Accounting for any clustering of study-estimates
 Frequent clusters are several post tests in a controlled trial or
different doses of a treatment in a crossover.
 Treating each post test or dose as a separate study biases
precision of the time or dose effect low and precision of all
other effects high.
 Fix with a mixed-model (= random-effect) meta-analysis.
 Mixed modeling would also allow inclusion of effects in
control and experimental groups as a cluster.
 Current approach is to include only their difference…
 …which doesn’t allow estimation of how much of the metaanalyzed effect is due to changes in the control groups.
Accounting for residual differences in study-estimates
 There are always real differences in the effect between studies,
even after adjustment for study characteristics.
 Use random-effect meta-analysis to estimate the real differences
as a standard deviation.
 The mean effect ± this SD is what folks can expect typically from
setting to setting.
• For treatments, the effect on any specific individual will be more
uncertain because of individual responses and measurement
error.
 Other random effects can account for any clustering.

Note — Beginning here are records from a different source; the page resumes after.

Lemma live_value_insert p rs i r r' :
  rs !! i = Some r →
  live_value p (<[i := r']> rs) = live_value p rs - live_value p [r] + live_value p [r'].
Proof.
  intros Hi. pose proof (lookup_lt_Some _ _ _ Hi) as Hlt.
  rewrite (insert_take_drop rs i r' Hlt), (live_value_split p rs i r Hi), delete_take_drop.
  change (r' :: drop (S i) rs) with ([r'] ++ drop (S i) rs). rewrite !live_value_app. lia.
Qed.

(** The checked fold is exact while the total fits. *)
Lemma checked_total_exact ds acc :
  Forall (λ d, d_exact d ∧ 0 ≤ d_value d) ds → d_exact acc → 0 ≤ d_value acc →
  d_value acc + Zsum (d_value <$> ds) ≤ d_limit →
  ∃ t, checked_total acc ds = Some t ∧ d_exact t ∧ d_value t = d_value acc + Zsum (d_value <$> ds).
Proof.
  intros Hds. revert acc. induction Hds as [|d ds [Hd Hd0] Hds IH]; intros acc Ha Ha0 Hfit; csimpl in *.
  - exists acc. split_and!; [done|done|lia].
  - assert (0 ≤ Zsum (d_value <$> ds)).
    { apply Zsum_nonneg, Forall_fmap. eapply Forall_impl; [exact Hds|]. by intros ? []. }
    destruct (d_add_exact acc d Ha Hd ltac:(lia)) as (c & Ec & Hc & Hv). rewrite Ec. simpl.
    destruct (IH c Hc ltac:(lia) ltac:(lia)) as (t & Et & Ht & Hvt).
    exists t. split_and!; [done|done|lia].
Qed.

Lemma live_value_filter p rs :
  Zsum (d_value <$> (live_liability <$> filter (λ r, live_pool_id r = p) rs)) = live_value p rs.
Proof.
  unfold live_value. induction rs as [|r rs IH]; [done|]. rewrite filter_cons.
  csimpl. case_decide; csimpl; lia.
Qed.

Lemma live_reserved_exact l p :
  ledger_wf l → reserved_value l p ≤ d_limit →
  d_exact (live_reserved_liability l p) ∧ d_value (live_reserved_liability l p) = reserved_value l p.
Proof.
  intros [Hl _] Hfit. destruct d_zero_exact as [Hz Hz0]. unfold live_reserved_liability.
  destruct (checked_total_exact (live_liability <$> filter (λ r, live_pool_id r = p)
    (live_reservations l)) d_zero) as (t & Et & Ht & Hv); try done.
  - apply Forall_fmap, Forall_forall. intros r [_ Hr]%list_elem_of_filter.
    rewrite Forall_forall in Hl. destruct (Hl r Hr). split; [done|lia].
  - lia.
  - rewrite live_value_filter. unfold reserved_value in Hfit. lia.
  - rewrite Et. simpl. rewrite Hv, live_value_filter. split; [done|]. unfold reserved_value. lia.
Qed.

(** A snapshot whose amounts are money. *)
Definition pool_ok pool : Prop :=
  d_money (max_pool_liability pool) ∧ d_money (committed_liability pool).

 A simple meta-analysis using sample size as the weighting factor
is a random-effect meta-analysis.
Possible problems with Cochrane and RevMan
 Comparison of subgroups and estimation of covariates
 “Subgroup analyses can generate misleading recommendations
about directions for future research that, if followed, would waste
scarce resources.”
 “No formal method is currently implemented in RevMan. When
there are only two subgroups the overlap of the confidence
intervals of the summary estimates in the two groups can be
considered…”
 Random-effects modeling
 “In practice, the difference [between RevMan and more
sophisticated random-effects modeling] is likely to be small
unless there are few studies.” Really?
 Forest and funnel plots
 Some minor issues and suggestions for improvement.